Scapegoating: the myth, the reality, the lie
We are in an upside-down world, and it's not quite in a way we are conditioned to believe
I am going to start and end this story with videos of John Trudell, you’ll see why, and how it all connects. If the only thing you do is watch them, I have done my job. But if you read my humble ponderings and connect the dots, I’ll be even happier, they are from my heart, and they are about a topic that may sound lofty but it is actually is a very practical topic that offers a partial answer to the question about how we got broken, and how to start swimming in the direction of being whole. (The link to Friday’s call is at the end.)
“Scapegoating”: reality vs. lie
This morning, as I was washing dishes and thinking about how the world works and what I want to write about, something exciting dawned on me. Remember I mentioned earlier that I wanted to write about scapegoating and how the psychological principle behind the alleged “pagan” ritual behavior is always interpreted through the modern, largely institutional (“designed by the higher-ups for the peasants”) theological psychological lens? (If you missed the original discussion, see my interview with Celia where we talked about René Girard.)
Well, that deliberately misleading interpretation of where the principle of scapegoating came from is, for one, a massive psyop, and for two, an emotion that lies at the very core of the great imbalance in the world that our sorry arses are suffering from today!!
We’ve been lied to (well, that is shocking, lol). Seriously though. The psychological principle of scapegoating as we understand it today (loading negative energy on an innocent animal and killing it in cold blood), the principle that is being ascribed to “pagans,” is certainly in existence in the world of today but it’s recent and has nothing to do with “pagans” at all. I will go into detail of my seemingly counter-intuitive claim in a sec but I can say that I tried to figure it out for many years, and once I started realizing for had been done to us, I just wanted to scream.
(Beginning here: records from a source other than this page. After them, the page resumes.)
(** *** The scheduler's call *)

Definition _scheduled_job_callback (c : Clock) (run_id : string) (job_id : option string) : ServerM unit :=
  s ← get_state;
  match job_id with
  | None => mret tt
  | Some id =>
      match sql_find j_id id (jobs (sdb s)) with
      | None => mret tt
      | Some job =>
          if String.eqb (j_status job) "running" then mret tt
          else
            b ← find_backend (j_destination_backend_id job);
            match b with
            | Some b =>
                if String.eqb (bk_status b) "online" then
                  let r := new_run run_id id (utc_now c) in
                  insert_run r;;
                  set_status id "running";;
                  next ← on_scheduler (get_next_run_time (Some id));
                  let job := job <| j_status := "running" |> <| j_next_run_at ::= fun o => match next with Some _ => next | None => o end |> in
                  set_jobs (fun l => (sql_update (has_key j_id id) (fun _ => job) l).1);;
                  create_task job r
                else
                  set_jobs (fun l => (sql_update (has_key j_id id)
                    (fun j => j <| j_status := "failed" |> <| j_last_error := Some "Backend not online" |>) l).1)
            | None =>
                set_jobs (fun l => (sql_update (has_key j_id id)
                  (fun j => j <| j_status := "failed" |> <| j_last_error := Some "Backend not online" |>) l).1)
            end
      end
  end.

Definition set_next_run (id : string) (next : option Z) : ServerM unit :=
  match next with
  | Some _ => set_jobs (fun l => (sql_update (has_key j_id id) (fun j => j <| j_next_run_at := next |>) l).1)
  | None => mret tt
  end.

(** [_register_scheduled_jobs] of [main.py] *)
Fixpoint register_jobs (l : list SyncJob) : ServerM unit :=
  match l with
  | [] => mret tt
  | j :: l =>
      next ← on_scheduler (schedule_job (Some (j_id j)) (j_schedule j) (j_schedule_day j) (j_schedule_time j));
      set_next_run (j_id j) next;;
      register_jobs l
  end.
Definition _register_scheduled_jobs : ServerM unit :=
  s ← get_state;
  register_jobs (sql_select (fun j => negb (String.eqb (j_schedule j) "manual")) (jobs (sdb s))).

(** ** Events *)

Inductive event : Type :=
| Create (id : string) (d : SyncJobCreate)
| Update (id : string) (u : SyncJobUpdate)
| Delete (id : string)
| Run (run_id id : string)
| Cancel (id : string)
| Scheduled (run_id call : string)                  (* the scheduler makes a call *)
| Starts (i : nat) (t : Civil) (spawned : result string Z)
| Reads (i : nat) (received : result string string)
| Ends (i : nat) (returncode : Z).

Definition step (s : Server) (e : Clock * event) : Server :=
  let '(c, e) := e in
  match e with
  | Create id d => (request_job (create_sync_job id d) s).2
  | Update id u => (request_job (update_sync_job id u) s).2
  | Delete id => (request_job (delete_sync_job id) s).2
  | Run run_id id => (request_job (run_sync_job c run_id id) s).2
  | Cancel id => (request_job (cancel_sync_job id) s).2
  | Scheduled run_id call =>
      match calls (scheduler s) !! call with
      | Some x => (request_job (_scheduled_job_callback c run_id (argument x)) s).2
      | None => s
      end
  | Starts i t spawned => on_tasks (task_starts i c t spawned) s
  | Reads i received => on_tasks (task_reads i c received) s
  | Ends i returncode => on_tasks (task_ends no_result i c returncode) s
  end.

Definition run_server (es : list (Clock * event)) (s : Server) : Server := fold_left step es s.
End Server.

(** ** Destinations *)

Definition clean_path (s : string) : Prop := startswith "/" s = false /\ str_contains ".." s = false.

Lemma lstrip_head c s r : lstrip c s ≠ String c r.
Proof. induction s as [|d s IH]; [done|]. cbn. destruct (Ascii.eqb_spec c d) as [->|Hne]; [done|]. by intros [= -> _]. Qed.

Lemma strip_slashes_clean s : str_contains ".." s = false -> clean_path (strip_slashes s).
Proof.
  intros H. unfold strip_slashes. destruct (lstrip_suffix "/" s) as [a Ha]. destruct (rstrip_prefix "/" (lstrip "/" s)) as [b Hb]. split.
  - apply not_true_iff_false. intros (r & E)%startswith_spec. rewrite E in Hb. cbn in Hb. by apply (lstrip_head "/" s (r ++ b)).
  - apply not_true_iff_false. intros Hc. rewrite Ha, Hb in H. by rewrite str_contains_infix in H.
Qed.

Lemma clean_parts s : clean_path s -> root (path_of s) = "" /\ ".." ∉ parts (path_of s).
Proof.
  intros [H1 H2]. split.
  - cbn. unfold path_root. rewrite H1. destruct (startswith "//" s) eqn:E; [|done].
    apply startswith_spec in E as [r ->]. 
    assert (startswith "/" ("//" ++ r) = true) as E by (apply startswith_spec; by exists ("/" ++ r)). congruence.
  - cbn. rewrite list_elem_of_In, filter_In, <- list_elem_of_In. intros [H%split_contains _]. congruence.
Qed.

(** ** Well-formed tables *)

Definition JOB_STATES : list string := ["idle"; "running"; "synced"; "failed"].

Section Rows.
Context {S : Type} {A : APScheduler S} {L : APSchedulerLaws S} (no_result : string).

Abbreviation server := (Server (S := S)).

Record job_ok (j : SyncJob) : Prop := {
  jo_status : j_status j ∈ JOB_STATES;
  jo_path : clean_path (j_destination_path j);
  jo_keep : keep_ok (j_keep_versions j) = true;
  jo_schedule : j_schedule j ∈ SCHEDULES;
  jo_accepted : schedule_accepted (S := S) (j_schedule j) (j_schedule_day j) (j_schedule_time j)
}.

Definition run_ok (r : SyncJobRun) : Prop :=
  (r_status r = "running" /\ r_completed_at r = None)
  \/ ((r_status r = "success" \/ r_status r = "failed") /\ r_completed_at r ≠ None).

Record jobs_wf (d : SyncDB) : Prop := {
  jw_ids : keys_unique j_id (jobs d);
  jw_names : keys_unique j_name (jobs d);
  jw_jobs : Forall job_ok (jobs d);
  jw_run_ids : keys_unique r_id (runs d);
  jw_runs : Forall run_ok (runs d);
  jw_parents : Forall (fun r => r_job_id r ∈ j_id <$> jobs d) (runs d)
}.

(** A task works for a directory that cannot leave the backend. *)
Definition task_ok (tk : Task) : Prop := clean_path (j_destination_path (tk_job tk)).

(** *** Steps of the tables *)

Lemma jobs_wf_update d P f : jobs_wf d -> (forall j, j_id (f j) = j_id j /\ j_name (f j) = j_name j) ->
  (forall j, job_ok j -> P j = true -> job_ok (f j)) -> jobs_wf (d <| jobs ::= fun l => (sql_update P f l).1 |>).
Proof.
  intros Hd Hk Hf. assert (j_id <$> (sql_update P f (jobs d)).1 = j_id <$> jobs d) as Hids by (apply update_keys; apply Hk).
  constructor; cbn [jobs runs]; try apply Hd.
  - apply keys_unique_update; [apply Hk|apply Hd].
  - apply keys_unique_update; [apply Hk|apply Hd].
  - apply Forall_forall. intros j (i & Hi & ->)%elem_of_update. pose proof (jw_jobs _ Hd) as H. rewrite Forall_forall in H.
    specialize (H i Hi). destruct (P i) eqn:E; auto.
  - pose proof (jw_parents _ Hd) as H. cbn. change (map _ _) with (sql_update P f (jobs d)).1. by rewrite Hids.
Qed.

(** One job's row in place of another with the same key and name. *)
Lemma jobs_wf_row d j j' : jobs_wf d -> j ∈ jobs d -> j_id j' = j_id j -> j_name j' = j_name j -> job_ok j' ->
  jobs_wf (d <| jobs ::= fun l => (sql_update (has_key j_id (j_id j)) (fun _ => j') l).1 |>).
Proof.
  intros Hd Hin Hid Hname Hok. constructor; cbn -[sql_update]; try apply Hd.
  - unfold keys_unique. rewrite update_row_keys by done. apply Hd.
  - apply unique_update; try done; [apply Hd..|]. apply not_true_iff_false. rewrite existsb_exists.
    intros (x & Hx%list_elem_of_In & [Hne%negb_true_iff%has_key_false E%has_key_true]%andb_true_iff).
    apply Hne. f_equal. apply (key_elem_inj j_name (jobs d)); [apply Hd|done..|congruence].
  - apply Forall_forall. intros x (y & Hy & ->)%elem_of_update. pose proof (jw_jobs _ Hd) as H. rewrite Forall_forall in H.
    destruct (has_key _ _ y); [done|by apply H].
  - eapply Forall_impl; [apply (jw_parents _ Hd)|]. intros r. cbn beta. by rewrite update_row_keys.
Qed.

Lemma jobs_wf_update_runs d P f : jobs_wf d -> (forall r, r_id (f r) = r_id r /\ r_job_id (f r) = r_job_id r) ->
  (forall r, run_ok (f r)) -> jobs_wf (d <| runs ::= fun l => (sql_update P f l).1 |>).
Proof.
  intros Hd Hk Hf. constructor; cbn [jobs runs]; try apply Hd.
  - apply keys_unique_update; [apply Hk|apply Hd].
  - apply Forall_forall. intros r (i & Hi & ->)%elem_of_update. pose proof (jw_runs _ Hd) as H. rewrite Forall_forall in H.
    specialize (H i Hi). destruct (P i) eqn:E; auto.
  - apply Forall_forall. intros r (i & Hi & ->)%elem_of_update. pose proof (jw_parents _ Hd) as H. rewrite Forall_forall in H.
    specialize (H i Hi). destruct (Hk i) as [_ E]. cbn. destruct (P i); [by rewrite E|done].
Qed.

Lemma jobs_wf_delete_runs d P : jobs_wf d -> jobs_wf (d <| runs ::= fun l => (sql_delete P l).1 |>).
Proof.
  intros Hd. constructor; cbn [jobs runs]; try apply Hd.
  - apply keys_unique_delete, Hd.
  - apply Forall_forall. intros r [Hr _]%elem_of_delete. pose proof (jw_runs _ Hd) as H. rewrite Forall_forall in H. auto.
  - apply Forall_forall. intros r [Hr _]%elem_of_delete. pose proof (jw_parents _ Hd) as H. rewrite Forall_forall in H. by apply H.
Qed.
(* ===== verification/SyncLife.v ===== *)
(** * What becomes of synchronisation jobs

    The controller starts anew ([main.py]): its tasks, processes and the calls of
    the scheduler are gone, the tables are not, and the jobs are scheduled
    again from their rows.  Over the events of SyncJobs: which jobs the
    scheduler calls, and what happens to one that the tables call running when
    nothing runs. *)
From S2P Require Import Prelude PyStr Paths SqlTable Controller Scheduler SyncService SyncJobs.
From stdpp Require Import base tactics list strings gmap.
From Stdlib Require Import Ascii ZArith Lia.
Open Scope string_scope.

Section Life.
Context {S : Type} {A : APScheduler S} {L : APSchedulerLaws S} (no_result : string).

Abbreviation server := (Server (S := S)).

(** ** Starting anew *)

(** [SyncService.__init__]; the directories stay. *)
Definition new_service (s : SyncService) : SyncService :=
  {| running_processes := []; last_broadcast := []; tasks := []; directories := directories s; progress := []; terminated := [] |}.

(** The scheduler is new and so are the times of manual runs. *)
Definition restart (x : S) (s : server) : server :=
  {| sdb := sdb s; service := new_service (service s); scheduler := x; manual_run_times := [] |}.

Definition start_up (x : S) (s : server) : server := (request_job _register_scheduled_jobs (restart x s)).2.

(** ** A job that nothing runs *)

Definition is_marked (id : string) (d : SyncDB) : Prop :=
  exists j, sql_find j_id id (jobs d) = Some j /\ j_status j = "running".

(** No task for the job, no process. *)
Definition unattended (id : string) (x : SyncService) : Prop :=
  Forall (fun tk => j_id (tk_job tk) ≠ id) (tasks x) /\ is_running id x = false.

Definition stuck (id : string) (x : World) : Prop := is_marked id x.1 /\ unattended id x.2.

Lemma is_marked_update id d P f : is_marked id d -> (forall j, P j = true -> j_id (f j) = j_id j) ->
  (forall j, P j = true -> j_id j = id -> j_status j = "running" -> j_status (f j) = "running") ->
  is_marked id (d <| jobs ::= fun l => (sql_update P f l).1 |>).
Proof.
  intros (j & Hj & Hst) Hk Hf. exists (if P j then f j else j). cbn -[sql_update sql_find]. rewrite sql_find_update_on by auto.
  rewrite Hj. split; [done|]. destruct (P j) eqn:E; [|done]. apply Hf; [done| |done]. by apply sql_find_Some_1 in Hj as [_ ?].
Qed.

Lemma is_marked_insert id d j : is_marked id d -> is_marked id (d <| jobs ::= fun l => (l ++ [j])%list |>).
Proof. intros (j' & Hj & Hst). exists j'. cbn -[sql_find]. by rewrite sql_find_app, Hj. Qed.

Lemma is_marked_delete id id' d : id' ≠ id -> is_marked id d -> is_marked id (d <| jobs ::= fun l => (sql_delete (has_key j_id id') l).1 |>).
Proof.
  intros Hne (j & Hj & Hst). exists j. cbn -[sql_delete sql_find]. rewrite sql_find_delete_ne; [done|].
  intros r <-. by apply has_key_false.
Qed.

Lemma is_marked_status id id' d : is_marked id d ->
  is_marked id (d <| jobs ::= fun l => (sql_update (has_key j_id id') (fun j => j <| j_status := "running" |>) l).1 |>).
Proof. intros H. by apply is_marked_update. Qed.

(** *** Steps of other tasks *)

Lemma stuck_on_service id f : (forall s, unattended id s -> unattended id (f s)) -> keeps (stuck id) (on_service f).
Proof. intros Hf [d s] [H1 H2]. split; [done|]. by apply Hf. Qed.

Lemma stuck_on_runs id f : keeps (stuck id) (on_db (fun d => d <| runs ::= f |>)).
Proof. by intros [d s] [H1 H2]. Qed.

Lemma stuck_set_job id id' f : id' ≠ id -> (forall j, j_id (f j) = j_id j) -> keeps (stuck id) (set_job id' f).
Proof.
  intros Hne Hf [d s] [H1 H2]. split; [|done]. apply is_marked_update; [done|auto|].
  intros j E%has_key_true Hj. congruence.
Qed.

Lemma stuck_set_process id id' p : id' ≠ id -> keeps (stuck id) (set_process id' p).
Proof.
  intros Hne. apply stuck_on_service. intros s [H1 H2]. split; [done|]. unfold is_running in *. cbn.
  by rewrite assoc_get_set_ne.
Qed.

Lemma stuck_drop_process id id' : id' ≠ id -> keeps (stuck id) (drop_process id').
Proof.
  intros Hne. apply stuck_on_service. intros s [H1 H2]. split; [done|]. unfold is_running in *. cbn.
  by rewrite assoc_get_del_ne.
Qed.

Lemma stuck_set_task id i ph : keeps (stuck id) (set_task i ph).
Proof.
  apply stuck_on_service. intros s [H1 H2]. split; [|done]. cbn. apply Forall_alter; [done|]. by intros tk _ Htk.
Qed.

Lemma stuck_drop_task id i : keeps (stuck id) (drop_task i).
Proof. apply stuck_on_service. intros s [H1 H2]. split; [|done]. cbn. by apply Forall_delete. Qed.

Ltac stuck_steps :=
  keeps_steps; first [by apply stuck_set_job | by apply stuck_set_process | by apply stuck_drop_process | apply stuck_set_task
                     | apply stuck_drop_task | apply stuck_on_runs | by apply stuck_on_service].

Section Other.
Context (id : string) (i : nat) (c : Clock) (tk : Task) (Hne : j_id (tk_job tk) ≠ id).

Lemma stuck_guarded m : keeps (stuck id) m -> keeps (stuck id) (guarded i c tk m).
Proof. intros Hm. apply keeps_catch; [done|]. intros e. unfold fail_sync, set_run, broadcast_progress. stuck_steps. Qed.

Lemma stuck_start t spawned : keeps (stuck id) (start_sync i tk t spawned).
Proof. unfold start_sync. stuck_steps. Qed.

Lemma stuck_read p base files bytes received : keeps (stuck id) (read_line i c tk p base files bytes received).
Proof. unfold read_line, _broadcast_throttled, broadcast_progress. stuck_steps. Qed.

Lemma stuck_end base files bytes code : keeps (stuck id) (end_sync no_result c tk base files bytes code;; drop_task i).
Proof. unfold end_sync, set_run, broadcast_progress, _prune_versions, _cleanup_old_runs. stuck_steps. Qed.
End Other.

(** A step of the task, if there is one, keeps what the task's own code keeps. *)
Lemma stuck_step id i (f : World -> Task -> M World string unit) :
  (forall x tk, j_id (tk_job tk) ≠ id -> keeps (stuck id) (f x tk)) ->
  keeps (stuck id) (x ← get_state; match tasks x.2 !! i with Some tk => f x tk | None => mret tt end).
Proof.
  intros Hf [d s] Hx. rewrite (bind_Ok _ _ (d, s) (d, s) (d, s)) by done. cbn [snd].
  destruct (tasks s !! i) as [tk|] eqn:E; [|done]. apply Hf; [|done].
  destruct Hx as [_ [H _]]. cbn in H. rewrite Forall_forall in H. by eapply H, list_elem_of_lookup_2.
Qed.

(** *** Requests *)

Definition stuck_job (id : string) (s : server) : Prop := stuck id (sdb s, service s).

Lemma stuck_tasks {X} id (m : M World string X) s : keeps (stuck id) m -> stuck_job id s -> stuck_job id (on_tasks m s).
Proof.
  intros Hm Hs. unfold on_tasks, stuck_job. specialize (Hm (sdb s, service s) Hs). by destruct (m (sdb s, service s)) as [r [d x]].
Qed.

Lemma stuck_request {X} id (m : M server server_error X) :
  (forall s a s', stuck_job id s -> m s = (Ok a, s') -> stuck_job id s') -> quiet m -> keeps (stuck_job id) (request_job m).
Proof.
  intros Hm Hq s Hs. unfold request_job. destruct (m s) as [[a|e] s'] eqn:E; cbn; [by eapply Hm|].
  destruct Hs as [H1 H2]. split; [done|]. cbn in *. by rewrite (Hq _ _ _ E).
Qed.

Lemma marked_found id d j : is_marked id d -> sql_find j_id id (jobs d) = Some j -> String.eqb (j_status j) "running" = true.
Proof. intros (j' & -> & Hst) [= ->]. by apply String.eqb_eq. Qed.

Lemma unattended_run id job r x : unattended id x -> j_id job ≠ id ->
  unattended id (x <| tasks ::= fun l => (l ++ [{| tk_job := job; tk_run := r; tk_phase := Waiting |}])%list |>).
Proof. intros [H1 H2] Hne. split; [|done]. cbn. apply Forall_app. split; [done|]. by apply Forall_singleton. Qed.

Lemma stuck_create (id id' : string) d (s : server) a s' : stuck_job id s -> create_sync_job id' d s = (Ok a, s') -> stuck_job id s'.
Proof.
  intros [H1 H2] (d' & next & _ & _ & _ & _ & -> & _)%create_job_Ok. split; [by apply is_marked_insert|done].
Qed.

Lemma stuck_update (id id' : string) u (s : server) a s' : stuck_job id s -> update_sync_job id' u s = (Ok a, s') -> stuck_job id s'.
Proof.
  intros [H1 H2] (u' & job & next & _ & Hf & Hst & Ha & _ & -> & _)%update_job_Ok. split; [|done]. cbn [fst sdb].
  pose proof (proj2 (sql_find_Some_1 _ _ _ _ Hf)) as Hid.
  destruct (decide (id' = id)) as [->|Hne]; [by apply (marked_found _ _ _ H1), String.eqb_eq in Hf|].
  apply is_marked_update; [done|..]; intros j ->%has_key_true; [by subst a|]. by intros ->.
Qed.

Lemma unattended_cancel (id id' : string) (s : server) b s' : id' ≠ id -> SyncJobs.cancel id' s = (Ok b, s') -> unattended id (service s) ->
  sdb s' = sdb s /\ unattended id (service s').
Proof.
  unfold SyncJobs.cancel, cancel_sync. rewrite (bind_Ok _ _ (sdb s, service s) (sdb s, service s) (sdb s, service s)) by done. cbn [snd].
  intros Hne. destruct (assoc_get id' (running_processes (service s))); cbn; intros [= _ <-]; [|by destruct s].
  intros [H1 H2]. split; [done|]. split; [done|]. unfold is_running in *. cbn. by rewrite assoc_get_del_ne.
Qed.

Lemma stuck_delete (id id' : string) (s : server) a s' : id' ≠ id -> stuck_job id s -> delete_sync_job id' s = (Ok a, s') -> stuck_job id s'.
Proof.
  intros Hne [H1 H2]. unfold delete_sync_job. step_M j s1 Hj. apply need_job_Ok in Hj as (-> & _).
  step_M u s2 Hc. assert (sdb s2 = sdb s /\ unattended id (service s2)) as [E Hu].
  { destruct (String.eqb _ _); [|by injection Hc as _ <-]. revert Hc. step_M b s3 H3. intros [= _ <-]. by eapply unattended_cancel. }
  step_M u' s3 H3. apply on_scheduler_Ok in H3 as [_ ->]. unfold set_runs, set_jobs. unfold_M. intros [= _ <-].
  split; [|done]. cbn [fst sdb]. rewrite E. exact (is_marked_delete id id' _ Hne H1).
Qed.

(** A job for which nothing runs is not cancelled, *)
Lemma cancel_stuck id (s : server) : stuck_job id s -> cancel_sync_job id s = (Ok false, s).
Proof.
  intros [(j & Hj & Hst) [_ Hr]]. unfold cancel_sync_job, need_job. cbn in Hj. unfold_M. rewrite Hj.
  rewrite (proj2 (String.eqb_eq _ _) Hst). destruct (cancel_run id s) as (b & x & -> & _ & _ & _ & Hx & Hb).
  cbn in Hr. rewrite Hr in Hb. subst b. rewrite (Hx eq_refl). by destruct s.
Qed.

(** and not run. *)
Lemma run_stuck c r id (s : server) : stuck_job id s -> is_ok (run_sync_job c r id s).1 = false.
Proof.
  intros [(j & Hj & Hst) _]. unfold run_sync_job, need_job. cbn in Hj. unfold_M. destruct (_ <? _)%Z; [done|]. cbn [sdb].
  cbn -[sql_find]. rewrite Hj. by rewrite (proj2 (String.eqb_eq _ _) Hst).
Qed.

Lemma stuck_cancel (id id' : string) (s : server) a s' : stuck_job id s -> cancel_sync_job id' s = (Ok a, s') -> stuck_job id s'.
Proof.
  intros Hs. destruct (decide (id' = id)) as [->|Hne]; [rewrite cancel_stuck by done; by intros [= _ <-]|].
  destruct Hs as [H1 H2]. unfold cancel_sync_job. step_M j s1 Hj. apply need_job_Ok in Hj as (-> & _).
  destruct (String.eqb _ _); [|done]. step_M b s2 Hc. apply (unattended_cancel id) in Hc as [E Hu]; [|done..].
  unfold set_status, set_jobs. destruct b; unfold_M; intros [= _ <-]; (split; [|done]); cbn [fst sdb]; rewrite E; try done.
  apply is_marked_update; [done|done|]. intros j' Hj%has_key_true. congruence.
Qed.

Lemma stuck_run (id : string) c r id' (s : server) a s' : stuck_job id s -> run_sync_job c r id' s = (Ok a, s') -> stuck_job id s'.
Proof.
  intros Hs Hrun. assert (id' ≠ id) as Hne by (intros ->; pose proof (run_stuck c r id s Hs) as H; by rewrite Hrun in H).
  destruct Hs as [H1 H2]. revert Hrun. unfold run_sync_job. rewrite (bind_Ok _ _ s s s) by done. destruct (_ <? _)%Z; [done|].
  step_M u s1 E1. injection E1 as _ <-. step_M job s2 E2. apply need_job_Ok in E2 as (-> & _ & _ & Hid).
  destruct (String.eqb _ _); [done|]. step_M b s3 E3. injection E3 as _ <-. destruct b as [b|]; [|done].
  destruct (String.eqb _ _); [|done]. cbv zeta. step_M u2 s4 E4. apply insert_run_Ok in E4 as [-> _].
  unfold set_status, set_jobs, create_task. unfold_M. intros [= _ <-]. split; cbn [fst snd sdb service].
  - exact (is_marked_status id id' _ H1).
  - apply unattended_run; [done|]. cbn. congruence.
Qed.

Lemma stuck_scheduled id c r arg (s : server) a s' : stuck_job id s -> _scheduled_job_callback c r arg s = (Ok a, s') -> stuck_job id s'.
Proof.
  intros [H1 H2]. unfold _scheduled_job_callback. rewrite (bind_Ok _ _ s s s) by done.
  destruct arg as [id'|]; [|by intros [= _ <-]]. destruct (sql_find j_id id' (jobs (sdb s))) as [job|] eqn:Ej; [|by intros [= _ <-]].
  pose proof (proj2 (sql_find_Some_1 _ _ _ _ Ej)) as Hid. cbn [fst snd] in *.
  destruct (String.eqb (j_status job) "running") eqn:Est; [by intros [= _ <-]|].
  assert (id' ≠ id) as Hne by (intros ->; apply (marked_found _ _ _ H1) in Ej; congruence).
  assert (forall e, is_marked id ((sdb s) <| jobs ::= fun l => (sql_update (has_key j_id id')
            (fun j => j <| j_status := "failed" |> <| j_last_error := e |>) l).1 |>)) as Hfail.
  { intros e. apply is_marked_update; [done|done|]. intros j ->%has_key_true E. congruence. }
  step_M b s3 H3. injection H3 as _ <-.
  destruct b as [b|]; [destruct (String.eqb (bk_status b) _)|]; try (unfold set_jobs; unfold_M; intros [= _ <-]; split; [apply Hfail|done]).
  cbv zeta. step_M u2 s4 H4. apply insert_run_Ok in H4 as [-> _].
  step_M u3 s5 H5. injection H5 as _ <-. step_M next s6 H6. apply on_scheduler_Ok in H6 as [_ ->].
  unfold set_jobs, create_task. unfold_M. intros [= _ <-]. split; cbn [fst snd sdb service].
  - pose proof (is_marked_status id id' _ H1) as H.
    set (row := job <| j_status := "running" |> <| j_next_run_at ::= (fun o => match next with Some _ => next | None => o end) |>).
    refine (is_marked_update id _ (has_key j_id id') (fun _ => row) H _ _).
    + intros j Hj%has_key_true. cbn. congruence.
    + done.
  - apply unattended_run; [done|]. cbn. congruence.
Qed.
My belief is that the tactic of harming innocent victims—vampiring them, in a way—and making them comply with being “sacrificed” by authorities, based on their, victims’, learned emotional helplessness (usually based on the feeling of defectiveness of some sort)—is a part of the metaphorical centuries-old spell, a part of the Mother of All Psyops. It seems like that particular spell was invented the people with not-so-good intentions for the purpose of, what else, taking over the world. And they treacherously put the words in the mouth of God and harmed a lot of innocent people this way.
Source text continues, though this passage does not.